(** A small runtime for running the program on examples: whole-number
    floats, printed with one decimal. *)
#[export] Instance runtime : PyRuntime := {|
  float := Z;
  float_repr z := str_of_int z ++ lit ".0";
  float_truth z := negb (z =? 0);
  float_int z := inl z;
  int_of_text s := inr (lit "invalid literal for int() with base 10");
  fault_text f :=
    match f with
    | NoAttribute _ attr => lit "object has no attribute " ++ attr
    | NotSubscriptable _ => lit "object is not subscriptable"
    | KeyMissing => lit "0"
    | IndexOutOfRange _ => lit "index out of range"
    | IntArgument _ => lit "int() argument must be a string or a number"
    | SliceOfDict => lit "unhashable type: 'slice'"
    end;
|}.

Definition is_http (c : call) : bool :=
  match c with HttpGet _ _ => true | GeocoderIp _ => false end.

(** The world that answers the n-th HTTP request with the n-th element of
    [hs] and the n-th geolocation with the n-th element of [gs]; a request
    past the end of its script fails. *)
Definition scripted (hs : list (result response)) (gs : list (result geo))
  : World := {|
  requests_get_reply tr _ _ :=
    nth (length (filter is_http tr)) hs
      (Raise (Exn RequestException (lit "connection refused")));
  geocoder_ip_reply tr _ :=
    nth (length (filter (fun c => negb (is_http c)) tr)) gs
      (Raise (Exn OtherException (lit "no reply")));
|}.

(** A plain-text reply with status 200. *)
Definition plain (body : string) : result response :=
  Ok {| status_code := 200; reason := lit "OK"; resp_url := [];
        text := lit body;
        resp_json := Raise (Exn RequestException (lit "Expecting value")) |}.

(** A JSON reply with the given status. *)
Definition json_reply (status : Z) (data : value) : result response :=
  Ok {| status_code := status; reason := lit "OK"; resp_url := [];
        text := []; resp_json := Ok data |}.

(** A forecast document with the given hourly sequences. *)
Definition forecast (probs times : list value) : value :=
  VDict {[ lit "hourly" :=
             VDict (<[ lit "time" := VList times ]>
                    {[ lit "precipitation_probability" := VList probs ]}) ]}.

Definition located (lat lng : Z) (c : string) : result geo :=
  Ok {| ok := true; latlng := Some (lat, lng); city := Some (lit c) |}.

Definition unlocated : result geo :=
  Ok {| ok := false; latlng := None; city := None |}.

Definition timed_out : result response :=
  Raise (Exn RequestException (lit "Read timed out.")).
Record _FieldDetails : Type := { default_value : Py.value; type_annotation : string }.

(** [_get_field_details(model, field_name)]: indexing [__fields__] raises
    [KeyError] for a field the model does not have. *)
Definition _get_field_details (model : PyClass) (field_name : string) : exn + _FieldDetails :=
  match cls_fields model !! field_name with
  | None => inl (KeyError field_name)
  | Some f => inr {| default_value := field_default f; type_annotation := field_type_ f |}
  end.

(** [_bind_asset_factory_method_if_not_present]: the presence test looks at
    [add_<name>_asset] in the class's own [__dict__]; when it is absent both
    generated functions are bound, [_add_asset_factory] renamed to the name
    it is bound under and [_read_asset_factory] under [read_<name>]. *)
Definition _bind_asset_factory_method_if_not_present
    (ds_type : DatasourceType) (asset_type : PyClass) (asset_type_name : string) : M unit :=
  let add_asset_factory_method_name := "add_" +:+ asset_type_name +:+ "_asset" in
  st ← get_state;
  let asset_factory_defined :=
    bool_decide (is_Some (__dict__ st (cls_ref ds_type) !! add_asset_factory_method_name)) in
  if negb asset_factory_defined then
    modify (setattr (cls_ref ds_type) add_asset_factory_method_name
              (AddAssetFactory (cls_ref asset_type) add_asset_factory_method_name));;
    let read_asset_factory_method_name := "read_" +:+ asset_type_name in
    modify (setattr (cls_ref ds_type) read_asset_factory_method_name
              (ReadAssetFactory (cls_ref asset_type) "_read_asset_factory"))
  else
    mret tt.

(** The classes named by the handler of [_register_assets],
    [except (AttributeError, KeyError, TypeError)]; [TypeRegistrationError]
    derives from [TypeError].  An exception of any other class, such as the
    errors of the map, is not handled and leaves the loop as it is. *)
Definition bad_field_exc (e : exn) : bool :=
  match e with
  | AttributeError _ | KeyError _ | TypeError _ | TypeRegistrationError _ _ => true
  | _ => false
  end.

(** The [try] block of the loop body of [_register_assets]: read the tag of
    [t], refuse [None], stage the entry. *)
Definition register_asset_try (t : PyClass) (asset_type_lookup : TypeLookup.handle)
    : exn + (string * TypeLookup.handle) :=
  match _get_field_details t "type" with
  | inl e => inl e
  | inr details =>
      match default_value details with
      | Py.PyNone =>
          inl (TypeError (cls_name t +:+ " `type` field must be assigned and cannot be `None`"))
      | Py.PyStr asset_type_name =>
          match TypeLookup.setitem asset_type_lookup (cls_ref t) asset_type_name with
          | inl e => inl e
          | inr h => inr (asset_type_name, h)
          end
      end
  end.

(** One iteration of the loop of [_register_assets]. *)
Definition register_asset (ds_type : DatasourceType) (t : PyClass)
    (asset_type_lookup : TypeLookup.handle) : M TypeLookup.handle :=
  if Py.startswith (cls_name t) "_" then mret asset_type_lookup
  else
    match register_asset_try t asset_type_lookup with
    | inl bad_field =>
        if bad_field_exc bad_field then
          raise (TypeRegistrationError
                   ("No `type` field found for `" +:+ cls_name ds_type +:+ ".asset_types` -> `"
                      +:+ cls_name t +:+ "` unable to register asset type")
                   (Some bad_field))
        else raise bad_field
    | inr (asset_type_name, h) =>
        _bind_asset_factory_method_if_not_present ds_type t asset_type_name;;
        mret h
    end.

(** The [for t in asset_types] loop. *)
Fixpoint register_assets_loop (ds_type : DatasourceType) (ts : list PyClass)
    (asset_type_lookup : TypeLookup.handle) : M TypeLookup.handle :=
  match ts with
  | [] => mret asset_type_lookup
  | t :: ts' =>
      h ← register_asset ds_type t asset_type_lookup;
      register_assets_loop ds_type ts' h
  end.

(** [_register_assets(ds_type, asset_type_lookup)]; the handle is mutated by
    the call, so the model returns it. *)
Definition _register_assets (ds_type : DatasourceType)
    (asset_type_lookup : TypeLookup.handle) : M TypeLookup.handle :=
  register_assets_loop ds_type (asset_types ds_type) asset_type_lookup.

(** [_register_datasource_and_factory_method].  A stored factory is a
    function object, which is truthy, so [if pre_existing] holds exactly when
    the name is in the table. *)
Definition _register_datasource_and_factory_method
    (ds_type : DatasourceType) (factory_fn : fn_ref) (ds_type_name : string)
    (datasource_type_lookup : TypeLookup.handle) : M (string * TypeLookup.handle) :=
  let method_name := "add_" +:+ ds_type_name in
  st ← get_state;
  match dict_get (source_factories st) method_name with
  | Some pre_existing =>
      raise (TypeRegistrationError
               ("'" +:+ ds_type_name +:+ "' - `sources." +:+ method_name
                  +:+ "()` factory already exists") None)
  | None =>
      h ← lift (TypeLookup.setitem datasource_type_lookup (cls_ref ds_type) ds_type_name);
      modify (set_fn_name factory_fn method_name);;
      modify (set_source_factory method_name factory_fn);;
      mret (ds_type_name, h)
  end.

(** The [with] statement of [register_types_and_ds_factory]: one transaction
    on the class-wide map and one on the map of [ds_type].  When the body
    raises, both maps are rolled back and the exception goes on; when it
    returns, both are committed, the one opened last first. *)
Definition with_transactions {A : Type} (ds_type : DatasourceType)
    (body : TypeLookup.handle → TypeLookup.handle → M (A * TypeLookup.handle * TypeLookup.handle))
    : M A := λ st,
  let ds_type_lookup := TypeLookup.transaction (type_lookup st) in
  let asset_type_lookup := TypeLookup.transaction (_type_lookup st (cls_ref ds_type)) in
  match body ds_type_lookup asset_type_lookup st with
  | (inl exc, st') =>
      (inl exc,
       set_type_lookup (TypeLookup.rollback ds_type_lookup)
         (set__type_lookup (cls_ref ds_type) (TypeLookup.rollback asset_type_lookup) st'))
  | (inr (a, ds_type_lookup', asset_type_lookup'), st') =>
      (inr a,
       set_type_lookup (TypeLookup.commit ds_type_lookup')
         (set__type_lookup (cls_ref ds_type) (TypeLookup.commit asset_type_lookup') st'))
  end.
(** * Sandboxed script executor (action/executor.py): a shallow embedding

    The development follows [src/action/executor.py].  Script text is a
    byte string (UTF-8), the syntax tree is the fragment of Python's [ast]
    that the executor inspects or creates, values are the Python values the
    result serializer distinguishes, and the session files are a finite map
    from path to file content.

    What the executor obtains from outside this file (the Python parser, the
    tool registry, the builtin functions, the logging helper, the time that
    passes) is gathered in one record, [host]; every definition of the
    executor is parameterised by it, and the concrete [demo_host]
    instantiates it for the examples.

    A run of the script is followed for a number of steps, the fuel: the
    executor's functions are total, and [run_user_code] gives [None] when
    the script has not come to an end within the fuel. *)

From Stdlib Require Import ZArith Lia Bool Ascii String DecimalString.
From stdpp Require Import base option list strings gmap.

#[local] Set Warnings "-register-all".

Local Open Scope string_scope.
Local Open Scope list_scope.

(** ** Strings *)

Module Str.

(** [s.startswith(p)] *)
Definition startswith (s p : string) : bool := String.prefix p s.

(** [p in s] *)
Fixpoint contains (s p : string) : bool :=
  String.prefix p s ||
  match s with
  | EmptyString => false
  | String _ s' => contains s' p
  end.

Definition lower_ascii (c : ascii) : ascii :=
  let n := nat_of_ascii c in
  if (65 <=? n)%nat && (n <=? 90)%nat then ascii_of_nat (n + 32) else c.

(** [s.lower()], on the ASCII letters.  The executor only looks for three
    ASCII patterns in the lowered text.  Outside ASCII, the only characters
    whose lower case has an ASCII letter in it give a [k], or an [i]
    followed by a combining dot; no pattern has a [k] in it, or an [i] that
    is not followed by a letter.  So on UTF-8 text the three tests of the
    failure scan agree with Python's. *)
Fixpoint lower (s : string) : string :=
  match s with
  | EmptyString => EmptyString
  | String c s' => String (lower_ascii c) (lower s')
  end.

Definition of_nat (n : nat) : string := NilZero.string_of_uint (Nat.to_uint n).
Definition of_Z (z : Z) : string := NilZero.string_of_int (Z.to_int z).

(** The characters [str.strip()] removes, within ASCII. *)
Definition is_space (c : ascii) : bool :=
  let n := nat_of_ascii c in
  ((9 <=? n)%nat && (n <=? 13)%nat) || ((28 <=? n)%nat && (n <=? 32)%nat).

Fixpoint lstrip (s : string) : string :=
  match s with
  | String c s' => if is_space c then lstrip s' else s
  | EmptyString => EmptyString
  end.

Fixpoint rstrip (s : string) : string :=
  match s with
  | EmptyString => EmptyString
  | String c s' =>
      match rstrip s' with
      | EmptyString => if is_space c then EmptyString else String c EmptyString
      | r => String c r
      end
  end.

Definition strip (s : string) : string := rstrip (lstrip s).

Definition nl : string := String (ascii_of_nat 10) EmptyString.
Definition dquote : string := String (ascii_of_nat 34) EmptyString.
Definition triple_quote : string := dquote +:+ dquote +:+ dquote.

(** [s.split("\n")] *)
Fixpoint lines (s : string) : list string :=
  match s with
  | EmptyString => [EmptyString]
  | String c s' =>
      if Ascii.eqb c (ascii_of_nat 10) then EmptyString :: lines s'
      else match lines s' with
           | l :: ls => String c l :: ls
           | [] => [String c EmptyString]
           end
  end.

(** ["\n".join(ls)] *)
Fixpoint unlines (ls : list string) : string :=
  match ls with
  | [] => EmptyString
  | [l] => l
  | l :: ls' => l +:+ nl +:+ unlines ls'
  end.

Definition is_blank (c : ascii) : bool :=
  Ascii.eqb c " "%char || Ascii.eqb c (ascii_of_nat 9).

Fixpoint leading_blanks (s : string) : string :=
  match s with
  | String c s' => if is_blank c then String c (leading_blanks s') else EmptyString
  | EmptyString => EmptyString
  end.

Fixpoint all_blank (s : string) : bool :=
  match s with
  | String c s' => is_blank c && all_blank s'
  | EmptyString => true
  end.

Fixpoint common_prefix (a b : string) : string :=
  match a, b with
  | String x a', String y b' =>
      if Ascii.eqb x y then String x (common_prefix a' b') else EmptyString
  | _, _ => EmptyString
  end.

Fixpoint drop (n : nat) (s : string) : string :=
  match n, s with
  | O, _ => s
  | S n', String _ s' => drop n' s'
  | S _, EmptyString => EmptyString
  end.

(** [textwrap.dedent]: lines of blanks only are emptied, then the longest
    run of blanks that starts every other line is removed from each. *)
Definition dedent (text : string) : string :=
  let ls := map (fun l => if all_blank l then EmptyString else l) (lines text) in
  let indents := map leading_blanks (filter (fun l => l ≠ EmptyString) ls) in
  match indents with
  | [] => unlines ls
  | i0 :: rest =>
      let margin := foldr common_prefix i0 rest in
      unlines (map (fun l => if String.prefix margin l
                             then drop (String.length margin) l else l) ls)
  end.


Definition cat (parts : list string) : string := String.concat EmptyString parts.

(** A character of the class [\w] within ASCII: a letter, a digit or the
    underscore. *)
Definition is_ascii_word (c : ascii) : bool :=
  let n := nat_of_ascii c in
  ((48 <=? n)%nat && (n <=? 57)%nat) || ((65 <=? n)%nat && (n <=? 90)%nat)
  || ((97 <=? n)%nat && (n <=? 122)%nat) || (n =? 95)%nat.

(** A character of the class [\w].  Outside ASCII the class has the letters
    and the digits of Unicode; a byte of a longer UTF-8 sequence is counted
    as one of them, which is right for text whose characters outside ASCII
    are letters and digits, and wrong for the others (a currency sign, a
    dash, an emoji): there [re] ends the word where this function goes
    on. *)
Definition is_word (c : ascii) : bool :=
  is_ascii_word c || (128 <=? nat_of_ascii c)%nat.

(** Every character of the text is a letter, a digit or an underscore of
    ASCII. *)
Fixpoint all_ascii_word (s : string) : bool :=
  match s with
  | EmptyString => true
  | String c s' => is_ascii_word c && all_ascii_word s'
  end.

Fixpoint take_word (s : string) : string :=
  match s with
  | String c s' => if is_word c then String c (take_word s') else EmptyString
  | EmptyString => EmptyString
  end.

Definition match_word_at (p q s : string) : option string :=
  if String.prefix p s then
    let rest := drop (String.length p) s in
    let w := take_word rest in
    if negb (String.eqb w EmptyString) && String.prefix q (drop (String.length w) rest)
    then Some w else None
  else None.

(** [re.search(p + "(\w+)" + q, s)], for literal [p] and a literal [q]
    that starts with a character outside [\w]: the group of the leftmost
    match. *)
Fixpoint search_word (p q s : string) : option string :=
  match match_word_at p q s with
  | Some w => Some w
  | None =>
      match s with
      | EmptyString => None
      | String _ s' => search_word p q s'
      end
  end.

End Str.

(** ** Python dictionaries

    A [dict] keeps its keys in insertion order, and the executor depends on
    that order (the failure scan reports the first flagged field), so a
    dictionary is an association list with at most one entry per key.  Keys
    are strings: the mappings the executor builds and inspects are keyed by
    names. *)

Module Dict.
Section Ops.
Context {A : Type}.
Definition t := list (string * A).

(** [d.get(k)] *)
Fixpoint get (d : t) (k : string) : option A :=
  match d with
  | [] => None
  | (k', v) :: d' => if String.eqb k' k then Some v else get d' k
  end.

(** [d[k] = v]: in place when the key is there, at the end otherwise *)
Fixpoint set (d : t) (k : string) (v : A) : t :=
  match d with
  | [] => [(k, v)]
  | (k', v') :: d' =>
      if String.eqb k' k then (k', v) :: d' else (k', v') :: set d' k v
  end.

(** [d.update(m)], also [{**d, **m}] *)
Definition update (d m : t) : t :=
  fold_left (fun acc kv => set acc kv.1 kv.2) m d.

Definition keys (d : t) : list string := map fst d.
Definition values (d : t) : list A := map snd d.
Definition wf (d : t) : Prop := NoDup (keys d).
End Ops.
Arguments t : clear implicits.
End Dict.

(** ** Values *)

(** Objects of the host that a script can name: a builtin of
    [SAFE_BUILTINS], a module of [ALLOWED_MODULES], the proxy of a tool, and
    the two convenience bindings of [build_safe_globals]. *)
Inductive native : Type :=
| NBuiltin (name : string)
| NModule (name : string)
| NProxy (tool : string)
| NFinalAnswer
| NParallel.

(** The values the result serializer tells apart.  [VObj] is any other
    object: its class name, the attributes it has, and its [str()]; a tool
    outcome ([ActionResultOutput]) is a [VObj] with [success], [content] and
    [error].  [VCoro] is the coroutine a tool proxy returns when called, and
    [VCoroPar] the one [parallel] returns.  Floats, tuples and sets are left
    out of the fragment. *)
Inductive value : Type :=
| VNone
| VBool (b : bool)
| VInt (n : Z)
| VStr (s : string)
| VList (items : list value)
| VDict (items : list (string * value))
| VObj (cls : string) (attrs : list (string * value)) (text : string)
| VNative (f : native)
| VCoro (tool : string) (args : list value)
| VCoroPar (calls : list value).

Abbreviation pydict := (Dict.t value).

(** [bool(v)] *)
Definition truthy (v : value) : bool :=
  match v with
  | VNone => false
  | VBool b => b
  | VInt n => negb (n =? 0)%Z
  | VStr s => negb (String.eqb s "")
  | VList l => match l with [] => false | _ => true end
  | VDict d => match d with [] => false | _ => true end
  | _ => true
  end.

WHAT IS REQUIRED:
In the listing above, find the line holding "nth (length (filter (fun" and the line holding "text := lit body;", then output those two lines and every line between them exactly.

EXERCISE SOLUTION:
    nth (length (filter (fun c => negb (is_http c)) tr)) gs
      (Raise (Exn OtherException (lit "no reply")));
|}.

(** A plain-text reply with status 200. *)
Definition plain (body : string) : result response :=
  Ok {| status_code := 200; reason := lit "OK"; resp_url := [];
        text := lit body;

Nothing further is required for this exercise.